**Extracted material:**
(* ===== verification/Mem.v ===== *)
(** Byte-addressed memory and kernel/string.c.

    Physical memory is a finite map from addresses to bytes; an address that
    was never written reads as 0.  [ld]/[st] are the little-endian accesses of
    RISC-V.  The routines of kernel/string.c are written as the loops of the
    source over that memory ([char] is unsigned in the RISC-V ABI), and their
    specifications say, address by address, what memory holds afterwards. *)

From S2P Require Import Prelude.

(** * Memory *)

Definition ld8 (m : gmap Z Z) (a : Z) : Z := default 0 (m !! a) mod 256.
Definition st8 (m : gmap Z Z) (a v : Z) : gmap Z Z := <[a := v mod 256]> m.

Fixpoint ld (n : nat) (m : gmap Z Z) (a : Z) : Z :=
  match n with O => 0 | S n' => ld8 m a + 256 * ld n' m (a + 1) end.
Fixpoint st (n : nat) (m : gmap Z Z) (a v : Z) : gmap Z Z :=
  match n with O => m | S n' => st n' (st8 m a v) (a + 1) (v / 256) end.

Definition ld32 := ld 4.
Definition st32 := st 4.
Definition ld64 := ld 8.
Definition st64 := st 8.

(** the [n] bytes at [a], and storing a byte string *)
Definition ld_bytes (m : gmap Z Z) (a : Z) (n : Z) : list Z := (λ i, ld8 m (a + i)) <$> seqZ 0 n.
Fixpoint st_bytes (m : gmap Z Z) (a : Z) (l : list Z) : gmap Z Z :=
  match l with [] => m | b :: l' => st_bytes (st8 m a b) (a + 1) l' end.

(** * kernel/string.c *)

Fixpoint fill_up (k : nat) (m : gmap Z Z) (d c : Z) : gmap Z Z :=
  match k with O => m | S k' => fill_up k' (st8 m d c) (d + 1) c end.

Definition memset (m : gmap Z Z) (dst c n : Z) : gmap Z Z := fill_up (Z.to_nat n) m dst c.

(** while(n-- > 0) *d++ = *s++; *)
Fixpoint copy_up (k : nat) (m : gmap Z Z) (d s : Z) : gmap Z Z :=
  match k with O => m | S k' => copy_up k' (st8 m d (ld8 m s)) (d + 1) (s + 1) end.
(** while(n-- > 0) *--d = *--s; *)
Fixpoint copy_down (k : nat) (m : gmap Z Z) (d s : Z) : gmap Z Z :=
  match k with O => m | S k' => copy_down k' (st8 m (d - 1) (ld8 m (s - 1))) (d - 1) (s - 1) end.

Definition memmove (m : gmap Z Z) (dst src n : Z) : gmap Z Z :=
  if n =? 0 then m
  else if (src <? dst) && (dst <? src + n) then
    copy_down (Z.to_nat n) m (dst + n) (src + n)
  else copy_up (Z.to_nat n) m dst src.

Definition memcpy (m : gmap Z Z) (dst src n : Z) : gmap Z Z := memmove m dst src n.

Fixpoint memcmp_loop (k : nat) (m : gmap Z Z) (s1 s2 : Z) : Z :=
  match k with
  | O => 0
  | S k' =>
      if negb (ld8 m s1 =? ld8 m s2) then ld8 m s1 - ld8 m s2
      else memcmp_loop k' m (s1 + 1) (s2 + 1)
  end.
Definition memcmp (m : gmap Z Z) (v1 v2 n : Z) : Z := memcmp_loop (Z.to_nat n) m v1 v2.

Fixpoint strncmp_loop (k : nat) (m : gmap Z Z) (p q : Z) : Z :=
  match k with
  | O => 0
  | S k' =>
      if c_true (ld8 m p) && (ld8 m p =? ld8 m q) then strncmp_loop k' m (p + 1) (q + 1)
      else ld8 m p - ld8 m q
  end.
Definition strncmp (m : gmap Z Z) (p q n : Z) : Z := strncmp_loop (Z.to_nat n) m p q.

Fixpoint strncpy_loop (k : nat) (m : gmap Z Z) (s t : Z) : gmap Z Z :=
  match k with
  | O => m
  | S k' =>
      let c := ld8 m t in
      let m' := st8 m s c in
      if c =? 0 then fill_up k' m' (s + 1) 0 else strncpy_loop k' m' (s + 1) (t + 1)
  end.
Definition strncpy (m : gmap Z Z) (s t n : Z) : gmap Z Z := strncpy_loop (Z.to_nat n) m s t.

Fixpoint safestrcpy_loop (k : nat) (m : gmap Z Z) (s t : Z) : gmap Z Z :=
  match k with
  | O => st8 m s 0
  | S k' =>
      let c := ld8 m t in
      let m' := st8 m s c in
      if c =? 0 then st8 m' (s + 1) 0 else safestrcpy_loop k' m' (s + 1) (t + 1)
  end.
Definition safestrcpy (m : gmap Z Z) (s t n : Z) : gmap Z Z :=
  if n <=? 0 then m else safestrcpy_loop (Z.to_nat (n - 1)) m s t.

(** for(n = 0; s[n]; n++) *)
Definition strlen (m : gmap Z Z) (s : Z) : option Z :=
  iter (λ n, if ld8 m (s + n) =? 0 then inr n else inl (n + 1)) 0.

(** * Reading back what was written *)

Lemma ld8_range m a : 0 ≤ ld8 m a < 256.
Proof. apply Z.mod_pos_bound. lia. Qed.
#[export] Hint Resolve ld8_range : cmem.

Lemma ld8_empty a : ld8 ∅ a = 0.
Proof. unfold ld8. by rewrite lookup_empty. Qed.

Lemma ld8_st8 m a v x : ld8 (st8 m a v) x = if a =? x then v mod 256 else ld8 m x.
Proof.
  unfold ld8, st8. destruct (Z.eqb_spec a x) as [->|Hne].
  - rewrite lookup_insert_eq. simpl. apply Z.mod_mod. lia.
  - by rewrite lookup_insert_ne.
Qed.

Lemma ld8_fill_up k m d c x :
  ld8 (fill_up k m d c) x = if (d <=? x) && (x <? d + Z.of_nat k) then c mod 256 else ld8 m x.
Proof.
  revert m d. induction k as [|k IH]; intros m d; cbn [fill_up].
  - bool_false ((d <=? x) && (x <? d + Z.of_nat 0)). done.
  - rewrite IH, ld8_st8. repeat case_bool; try done; lia.
Qed.

Lemma ld8_memset m d c n x :
  ld8 (memset m d c n) x = if (d <=? x) && (x <? d + n) then c mod 256 else ld8 m x.
Proof.
  unfold memset. rewrite ld8_fill_up. repeat case_bool; try done; lia.
Qed.

Lemma ld8_st n m a v x :
  ld8 (st n m a v) x =
  if (a <=? x) && (x <? a + Z.of_nat n) then (v / 256 ^ (x - a)) mod 256 else ld8 m x.
Proof.
  revert m a v. induction n as [|n IH]; intros m a v; cbn [st].
  - bool_false ((a <=? x) && (x <? a + Z.of_nat 0)). done.
  - rewrite IH, ld8_st8. destruct (Z.eqb_spec a x) as [->|Hne].
    + bool_false ((x + 1 <=? x) && (x <? x + 1 + Z.of_nat n)).
      bool_true ((x <=? x) && (x <? x + Z.of_nat (S n))).
      by rewrite Z.sub_diag, Z.div_1_r.
    + destruct ((a + 1 <=? x) && (x <? a + 1 + Z.of_nat n)) eqn:Hb.
      * bool_true ((a <=? x) && (x <? a + Z.of_nat (S n))).
        rewrite Z.div_div by lia.
        rewrite <- Z.pow_succ_r by lia. do 3 f_equal. lia.
      * bool_false ((a <=? x) && (x <? a + Z.of_nat (S n))). done.
Qed.

Lemma ld8_copy_up k m d s x :
  s + Z.of_nat k ≤ d ∨ d ≤ s →
  ld8 (copy_up k m d s) x =
  if (d <=? x) && (x <? d + Z.of_nat k) then ld8 m (s + (x - d)) else ld8 m x.
Proof.
  revert m d s. induction k as [|k IH]; intros m d s Hov; cbn [copy_up].
  - bool_false ((d <=? x) && (x <? d + Z.of_nat 0)). done.
  - rewrite IH by lia. rewrite !ld8_st8.
    destruct ((d + 1 <=? x) && (x <? d + 1 + Z.of_nat k)) eqn:Hb.
    + bool_true ((d <=? x) && (x <? d + Z.of_nat (S k))).
      bool_false (d =? s + 1 + (x - (d + 1))). f_equal. lia.
    + destruct (Z.eqb_spec d x) as [->|Hne].
      * bool_true ((x <=? x) && (x <? x + Z.of_nat (S k))).
        rewrite Z.sub_diag, Z.add_0_r. apply Z.mod_small, ld8_range.
      * bool_false ((d <=? x) && (x <? d + Z.of_nat (S k))). done.
Qed.

Lemma ld8_copy_down k m d s x :
  s ≤ d →
  ld8 (copy_down k m d s) x =
  if (d - Z.of_nat k <=? x) && (x <? d) then ld8 m (s + (x - d)) else ld8 m x.
Proof.
  revert m d s. induction k as [|k IH]; intros m d s Hov; cbn [copy_down].
  - bool_false ((d - Z.of_nat 0 <=? x) && (x <? d)). done.
  - rewrite IH by lia. rewrite !ld8_st8.
    destruct ((d - 1 - Z.of_nat k <=? x) && (x <? d - 1)) eqn:Hb.
    + bool_true ((d - Z.of_nat (S k) <=? x) && (x <? d)).
      bool_false (d - 1 =? s - 1 + (x - (d - 1))). f_equal. lia.
    + destruct (Z.eqb_spec (d - 1) x) as [<-|Hne].
      * bool_true ((d - Z.of_nat (S k) <=? d - 1) && (d - 1 <? d)).
        rewrite Z.mod_small by apply ld8_range. f_equal. lia.
      * bool_false ((d - Z.of_nat (S k) <=? x) && (x <? d)). done.
Qed.

Lemma ld8_memmove m dst src n x :
  0 ≤ n →
  ld8 (memmove m dst src n) x =
  if (dst <=? x) && (x <? dst + n) then ld8 m (src + (x - dst)) else ld8 m x.
Proof.
  intros Hn. unfold memmove. destruct (Z.eqb_spec n 0) as [->|Hn0].
  { bool_false ((dst <=? x) && (x <? dst + 0)). done. }
  case_bool.
  - rewrite ld8_copy_down by lia. rewrite Z2Nat.id by lia.
    replace (dst + n - n) with dst by lia. case_bool; [|done]. f_equal. lia.
  - rewrite ld8_copy_up by lia. by rewrite Z2Nat.id by lia.
Qed.

Lemma ld_range n m a : 0 ≤ ld n m a < 256 ^ Z.of_nat n.
Proof.
  revert a. induction n as [|n IH]; intros a; cbn [ld]; [simpl; lia|].
  rewrite Nat2Z.inj_succ, Z.pow_succ_r by lia.
  pose proof (ld8_range m a). specialize (IH (a + 1)). lia.
Qed.

Lemma ld_ext n m m' a a' :
  (∀ i, 0 ≤ i < Z.of_nat n → ld8 m (a + i) = ld8 m' (a' + i)) → ld n m a = ld n m' a'.
Proof.
  revert a a'. induction n as [|n IH]; intros a a' H; cbn [ld]; [done|].
  rewrite (IH (a + 1) (a' + 1)).
  - pose proof (H 0 ltac:(lia)) as H0. rewrite !Z.add_0_r in H0. by rewrite H0.
  - intros i Hi. rewrite <- !Z.add_assoc. apply H. lia.
Qed.

Lemma ld_st_same n m a v : ld n (st n m a v) a = v mod 256 ^ Z.of_nat n.
Proof.
  revert m a v. induction n as [|n IH]; intros m a v.
  - simpl. by rewrite Z.mod_1_r.
  - cbn [ld st]. rewrite IH, ld8_st.
    bool_false ((a + 1 <=? a) && (a <? a + 1 + Z.of_nat n)).
    rewrite ld8_st8, Z.eqb_refl, Nat2Z.inj_succ, Z.pow_succ_r by lia.
    rewrite Z.rem_mul_r; [lia|lia|]. apply Z.pow_pos_nonneg; lia.
Qed.

Lemma ld_st_other n k m a b v :
  b + Z.of_nat n ≤ a ∨ a + Z.of_nat k ≤ b → ld n (st k m a v) b = ld n m b.
Proof.
  intros H. apply ld_ext. intros i Hi. rewrite ld8_st.
  bool_false ((a <=? b + i) && (b + i <? a + Z.of_nat k)). done.
Qed.

Lemma ld64_range m a : 0 ≤ ld64 m a < 2 ^ 64.
Proof. apply (ld_range 8). Qed.
Lemma ld64_st64 m a v : 0 ≤ v < 2 ^ 64 → ld64 (st64 m a v) a = v.
Proof. intros H. unfold ld64, st64. rewrite ld_st_same. by apply Z.mod_small. Qed.
Lemma ld64_st64_ne m a b v : b + 8 ≤ a ∨ a + 8 ≤ b → ld64 (st64 m a v) b = ld64 m b.
Proof. intros H. apply ld_st_other. lia. Qed.
Lemma ld64_ext m m' a :
  (∀ i, 0 ≤ i < 8 → ld8 m (a + i) = ld8 m' (a + i)) → ld64 m a = ld64 m' a.
Proof. intros H. apply ld_ext. intros i Hi. apply H. lia. Qed.
Lemma ld8_st64 m a v x :
  x < a ∨ a + 8 ≤ x → ld8 (st64 m a v) x = ld8 m x.
Proof.
  intros H. unfold st64. rewrite ld8_st.
  bool_false ((a <=? x) && (x <? a + Z.of_nat 8)). done.
Qed.
#[export] Hint Resolve ld64_range : cmem.

Lemma ld_zero n m a : (∀ i, 0 ≤ i < Z.of_nat n → ld8 m (a + i) = 0) → ld n m a = 0.
Proof.
  revert a. induction n as [|n IH]; intros a H; cbn [ld]; [done|].
  rewrite IH.
  - pose proof (H 0 ltac:(lia)) as H0. rewrite Z.add_0_r in H0. lia.
  - intros i Hi. rewrite <- Z.add_assoc. apply H. lia.
Qed.

Lemma ld64_zero m a : (∀ i, 0 ≤ i < 8 → ld8 m (a + i) = 0) → ld64 m a = 0.
Proof. intros H. apply ld_zero. intros i Hi. apply H. lia. Qed.

Lemma ld64_memset0 m d n a : d ≤ a → a + 8 ≤ d + n → ld64 (memset m d 0 n) a = 0.
Proof.
  intros H1 H2. apply ld_zero. intros i Hi. rewrite ld8_memset.
  bool_true ((d <=? a + i) && (a + i <? d + n)). done.
Qed.

Lemma ld8_st_bytes m a l x :
  ld8 (st_bytes m a l) x =
  if (a <=? x) && (x <? a + Z.of_nat (length l)) then default 0 (l !! Z.to_nat (x - a)) mod 256
  else ld8 m x.
Proof.
  revert m a. induction l as [|b l IH]; intros m a; cbn [st_bytes length].
  - bool_false ((a <=? x) && (x <? a + Z.of_nat 0)). done.
  - rewrite IH, ld8_st8. destruct (Z.eqb_spec a x) as [->|Hne].
    + bool_false ((x + 1 <=? x) && (x <? x + 1 + Z.of_nat (length l))).
      bool_true ((x <=? x) && (x <? x + Z.of_nat (S (length l)))).
      by rewrite Z.sub_diag.
    + destruct ((a + 1 <=? x) && (x <? a + 1 + Z.of_nat (length l))) eqn:Hb.
      * bool_true ((a <=? x) && (x <? a + Z.of_nat (S (length l)))).
        replace (Z.to_nat (x - a)) with (S (Z.to_nat (x - (a + 1)))) by lia. done.
      * bool_false ((a <=? x) && (x <? a + Z.of_nat (S (length l)))). done.
Qed.

Lemma length_ld_bytes m a n : length (ld_bytes m a n) = Z.to_nat n.
Proof. unfold ld_bytes. by rewrite length_fmap, length_seqZ. Qed.

Lemma ld_bytes_map m a n : ld_bytes m a n = (λ i, ld8 m (a + i)) <$> seqZ 0 n.
Proof. done. Qed.

Lemma ld_bytes_cons m a n : 0 < n → ld_bytes m a n = ld8 m a :: ld_bytes m (a + 1) (n - 1).
Proof.
  intros Hn. rewrite !ld_bytes_map. rewrite seqZ_cons by lia. rewrite fmap_cons. f_equal; [f_equal; lia|].
  replace (Z.succ 0) with (1 + 0) by lia. rewrite <- fmap_add_seqZ, <- list_fmap_compose.
  replace (Z.pred n) with (n - 1) by lia.
  apply list_fmap_ext. intros i x _. simpl. f_equal. lia.
Qed.

Lemma ld_bytes_ext m m' a n :
  (∀ i, 0 ≤ i < n → ld8 m (a + i) = ld8 m' (a + i)) → ld_bytes m a n = ld_bytes m' a n.
Proof.
  intros H. unfold ld_bytes. apply list_fmap_ext. intros i x Hx.
  apply lookup_seqZ in Hx as [-> Hi]. apply H. lia.
Qed.

(** The accesses are used through the lemmas above. *)
#[global] Opaque ld8 st8 ld st ld32 st32 ld64 st64 ld_bytes st_bytes memset memmove.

**Problem details:**
Restate verbatim the first line above and all lines after it through the line containing "Definition ld8 (m"; omit the rest.

**Reply to the task:**
(* ===== verification/Mem.v ===== *)
(** Byte-addressed memory and kernel/string.c.

    Physical memory is a finite map from addresses to bytes; an address that
    was never written reads as 0.  [ld]/[st] are the little-endian accesses of
    RISC-V.  The routines of kernel/string.c are written as the loops of the
    source over that memory ([char] is unsigned in the RISC-V ABI), and their
    specifications say, address by address, what memory holds afterwards. *)

From S2P Require Import Prelude.

(** * Memory *)

Definition ld8 (m : gmap Z Z) (a : Z) : Z := default 0 (m !! a) mod 256.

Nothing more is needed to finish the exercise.